@ Newcastle o2 Academy, February 21 2010
Imagine Yes as a polished thrash metal band and this is the sound you would hear. Progressive, intricate, mind-blowing works played with intense pace and a good degree of passion.
Mastodon might have mellowed (relatively speaking) with the much lauded Crack The Skye but at their heart is a rhythm section determined to leave no artistic stone unturned. The controlled power unleashed by drummer Brann Dailor and bass player Troy Sanders is at the heart of this band’s explosive live performance and truly is a marvel to behold. On this evidence Dailor, in particular, is fast approaching iconic status within the world of dextrous rock stixmen. Beating his way through two halves of a wholly entertaining set, the man behind the kit can now be compared, with confidence, to Peart, Ulrich and Portnoy.
Indeed, throughout a set which lasted little longer than an hour it was impossible to take your eyes off Dailor’s devastatingly focused work. The Crack The Skye segment seemed to fly by in a blur of monstrous riffs and mighty vocal statements but an initially dreadful mix took the gloss of Divinations.
By the time epic four-parter The Czar was booming across the Academy floor it was finally possible to fully appreciate Bill Kelliher’s mesmerising axe work and the multi-talented Brent Hinds – the main beneficiary of Mastodon’s move towards a cleaner, if not leaner, sound.
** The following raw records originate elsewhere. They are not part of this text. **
(* ===== verification/Frequences.v ===== *)
(** * Frequency analysis

    [calculer_frequences] ([src/analyse_frequences.py], lines 62-84) counts
    the characters of a text into a dict, in the order of their first
    occurrence; [analyser_frequences] ([src/huffman/analyse_frequences.py],
    lines 5-6) is [dict(Counter(texte))], whose counting loop is
    [mapping[elem] = mapping.get(elem, 0) + 1] (CPython's
    [collections._count_elements]).  [creer_noeuds_feuilles] (lines 87-103)
    turns the dict into leaves, in the dict's order. *)

From stdpp Require Import base list sets strings.
From Stdlib Require Import ZArith Ascii.
From S2P Require Import Prelude Noeud.

Section Frequences.
Context {A : Type} `{EqDecision A}.

(** One turn of the loop of [calculer_frequences]:
    [if caractere in frequences: frequences[caractere] += 1
     else: frequences[caractere] = 1]. *)
Definition compter (frequences : dict A Z) (caractere : A) : dict A Z :=
  match dict_get frequences caractere with
  | Some f => dict_set frequences caractere (f + 1)%Z
  | None => dict_set frequences caractere 1%Z
  end.

(** [calculer_frequences(texte)] *)
Definition calculer_frequences (texte : list A) : dict A Z :=
  fold_left compter texte [].

(** One turn of [Counter]'s loop: [mapping[elem] = mapping_get(elem, 0) + 1]. *)
Definition compter_counter (mapping : dict A Z) (elem : A) : dict A Z :=
  dict_set mapping elem (default 0%Z (dict_get mapping elem) + 1)%Z.

(** [analyser_frequences(texte) = dict(Counter(texte))] *)
Definition analyser_frequences (texte : list A) : dict A Z :=
  fold_left compter_counter texte [].

(** [creer_noeuds_feuilles(frequences)]: one leaf per item, in order. *)
Definition creer_noeuds_feuilles (frequences : dict A Z) : list (Noeud A) :=
  map (fun '(c, f) => feuille c f) frequences.

(** The number of occurrences of [c] in [t]. *)
Definition occurrences (c : A) (t : list A) : Z := Z.of_nat (length (filter (fun x => x = c) t)).

(** ** Lemmas *)

Lemma calculer_frequences_snoc t c :
  calculer_frequences (t ++ [c]) = compter (calculer_frequences t) c.
Proof. unfold calculer_frequences. by rewrite fold_left_app. Qed.

Lemma occurrences_snoc c' t c :
  occurrences c' (t ++ [c]) = (occurrences c' t + if decide (c = c') then 1 else 0)%Z.
Proof.
  unfold occurrences. rewrite filter_app, length_app. simpl.
  rewrite filter_cons. case_decide; simpl; lia.
Qed.

Lemma occurrences_pos c t : c ∈ t -> (0 < occurrences c t)%Z.
Proof.
  intros Hc. unfold occurrences. destruct (filter (fun x => x = c) t) eqn:E.
  - exfalso. by eapply (filter_nil_not_elem_of (fun x => x = c) t c).
  - simpl. lia.
Qed.

Lemma occurrences_zero c t : c ∉ t -> occurrences c t = 0%Z.
Proof.
  unfold occurrences. induction t as [|x t IH]; [done|].
  rewrite not_elem_of_cons, filter_cons. intros [? ?]. case_decide; [congruence|]. auto.
Qed.

Lemma compter_get d c c' :
  dict_get (compter d c) c' =
  if decide (c = c') then Some (default 0 (dict_get d c) + 1)%Z else dict_get d c'.
Proof.
  unfold compter. case_decide as Hc; [subst|].
  - destruct (dict_get d c'); simpl; apply dict_get_set_eq.
  - destruct (dict_get d c); by rewrite dict_get_set_ne.
Qed.

Lemma compter_keys d c :
  dict_keys (compter d c) = dict_keys d ++ (if decide (c ∈ dict_keys d) then [] else [c]).
Proof.
  unfold compter. destruct (dict_get d c) eqn:E; case_decide as Hc.
  - rewrite dict_keys_set_in by done. by rewrite app_nil_r.
  - apply dict_get_None in Hc. congruence.
  - apply dict_get_None in E. done.
  - by rewrite dict_keys_set_notin.
Qed.

(** The count of every character, absent characters included. *)
Lemma calculer_frequences_get t c :
  dict_get (calculer_frequences t) c =
  if decide (c ∈ t) then Some (occurrences c t) else None.
Proof.
  induction t as [|x t IH] using rev_ind; [done|].
  rewrite calculer_frequences_snoc, compter_get, occurrences_snoc.
  destruct (decide (x = c)) as [<-|Hxc].
  - destruct (decide (x ∈ t ++ [x])); [|set_solver].
    rewrite IH. case_decide; simpl; [f_equal; lia|]. by rewrite occurrences_zero.
  - rewrite IH. case_decide; case_decide; try set_solver. f_equal. lia.
Qed.

Lemma calculer_frequences_keys t c :
  c ∈ dict_keys (calculer_frequences t) <-> c ∈ t.
Proof.
  pose proof (calculer_frequences_get t c) as E. split.
  - intros Hk. destruct (decide (c ∈ t)) as [|Hn]; [done|].
    apply dict_get_None in E. contradiction.
  - intros Hc. rewrite decide_True in E by done.
    destruct (decide (c ∈ dict_keys (calculer_frequences t))) as [|Hk]; [done|].
    apply dict_get_None in Hk. congruence.
Qed.

Lemma calculer_frequences_NoDup t : NoDup (dict_keys (calculer_frequences t)).
Proof.
  induction t as [|x t IH] using rev_ind; [constructor|].
  rewrite calculer_frequences_snoc, compter_keys.
  case_decide as Hx; [by rewrite app_nil_r|].
  apply NoDup_app. split_and!; [done| |apply NoDup_singleton]. set_solver.
Qed.

(** The two counting loops of the repository agree. *)
Lemma analyser_calculer_frequences t : analyser_frequences t = calculer_frequences t.
Proof.
  apply fold_left_ext_in. intros d c. unfold compter, compter_counter.
  by destruct (dict_get d c).
Qed.

Lemma calculer_frequences_pos t :
  Forall (fun kv => (0 < kv.2)%Z) (calculer_frequences t).
Proof.
  induction t as [|x t IH] using rev_ind; [constructor|].
  rewrite calculer_frequences_snoc. unfold compter.
  pose proof (calculer_frequences_get t x) as E.
  destruct (dict_get _ x) eqn:Ex; apply dict_set_Forall_values; auto; [|lia].
  case_decide as Hx; [|done]. injection E as ->. pose proof (occurrences_pos x t Hx). lia.
Qed.

Lemma calculer_frequences_somme t : dict_somme (calculer_frequences t) = Z.of_nat (length t).
Proof.
  induction t as [|x t IH] using rev_ind; [done|].
  rewrite calculer_frequences_snoc, length_app. unfold compter.
  destruct (dict_get _ x) eqn:Ex; rewrite dict_somme_set, Ex, IH; simpl; lia.
Qed.

Lemma creer_noeuds_feuilles_poids d : poids (creer_noeuds_feuilles d) = dict_somme d.
Proof. induction d as [|[c f] d IH]; simpl; [done|]. by rewrite IH. Qed.

Lemma creer_noeuds_feuilles_dict_positives (d : dict A Z) :
  Forall (fun kv => (0 < kv.2)%Z) d -> Forall feuille_positive (creer_noeuds_feuilles d).
Proof.
  intros Hpos. unfold creer_noeuds_feuilles.
  rewrite Forall_map. eapply Forall_impl; [done|]. intros [c f] Hf. by exists c, f.
Qed.

Lemma creer_noeuds_feuilles_positives t :
  Forall feuille_positive (creer_noeuds_feuilles (calculer_frequences t)).
Proof. apply creer_noeuds_feuilles_dict_positives, calculer_frequences_pos. Qed.

Lemma creer_noeuds_feuilles_length d : length (creer_noeuds_feuilles d) = length d.
Proof. apply length_map. Qed.

Lemma calculer_frequences_replicate c n :
  calculer_frequences (replicate (S n) c) = [(c, Z.of_nat (S n))].
Proof.
  induction n as [|n IH]; [done|].
  rewrite replicate_S_end, calculer_frequences_snoc, IH. unfold compter. simpl.
  rewrite decide_True by done. simpl. rewrite decide_True by done. do 3 f_equal. lia.
Qed.

(** Two distinct characters of a text are two keys of its frequencies. *)
Lemma calculer_frequences_deux t x y :
  x ∈ t -> y ∈ t -> x <> y -> 2 <= length (calculer_frequences t).
Proof.
  intros Hx Hy Hxy. apply calculer_frequences_keys in Hx, Hy.
  unfold dict_keys in Hx, Hy. rewrite <-(length_map fst).
  destruct (map fst (calculer_frequences t)) as [|z [|w l]]; simpl; try lia; set_solver.
Qed.
(** Each count of [calculer_frequences] is the number of occurrences of
    its key. *)
Lemma calculer_frequences_valeurs (texte : list A) :
  Forall (fun '(c, f) => f = occurrences c texte) (calculer_frequences texte).
Proof.
  apply Forall_forall. intros [c f] Hin.
  pose proof (dict_get_In_NoDup _ c f (calculer_frequences_NoDup texte) Hin) as Hget.
  rewrite calculer_frequences_get in Hget. case_decide; congruence.
Qed.

Lemma calculer_frequences_elem (texte : list A) c f :
  (c, f) ∈ calculer_frequences texte <-> c ∈ texte /\ f = occurrences c texte.
Proof.
  split.
  - intros Hin. pose proof (dict_get_In_NoDup _ c f (calculer_frequences_NoDup texte) Hin) as Hget.
    rewrite calculer_frequences_get in Hget. case_decide; naive_solver.
  - intros [Hc ->]. apply dict_get_Some_In. rewrite calculer_frequences_get. by case_decide.
Qed.

(** C27: both counting loops of the repository, [calculer_frequences]
    and [dict(Counter(texte))], return the same dict; its keys are
    distinct, a character of the text is mapped to its number of
    occurrences, and a character not in the text is absent. *)
Theorem analyser_frequences_correct t :
  analyser_frequences t = calculer_frequences t /\
  NoDup (dict_keys (calculer_frequences t)) /\
  forall c, dict_get (calculer_frequences t) c =
    if decide (c ∈ t) then Some (occurrences c t) else None.
Proof.
  split_and!; [apply analyser_calculer_frequences|apply calculer_frequences_NoDup|].
  apply calculer_frequences_get.
Qed.

End Frequences.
Four years ago it would have been plain daft to speculate that these US metal titans could utterly overshadow the bullish Blood Mountain and yet tonight proved that Kelliher and co. have done exactly that. The second, Blood-soaked, half of Mastodon’s set was more furious than the first and even inspired the odd head to bang and fist to pump from an audience clearly gathered to stare in awe rather than rock out with freedom.
But it quickly became apparent that the material the band has unleashed in the last 12 months is on a completely different level; think Metallica’s leap from Master Of Puppets to …And Justice For All or Machine Head’s post-Blackening transformation. Like those metal masters before them, Mastodon are on the cusp of a creatively rich era and the back catalogue no longer stands up to Crack The Skye‘s obvious quality.
It’s as simple (or not) as that and this gig of two halves proved the point.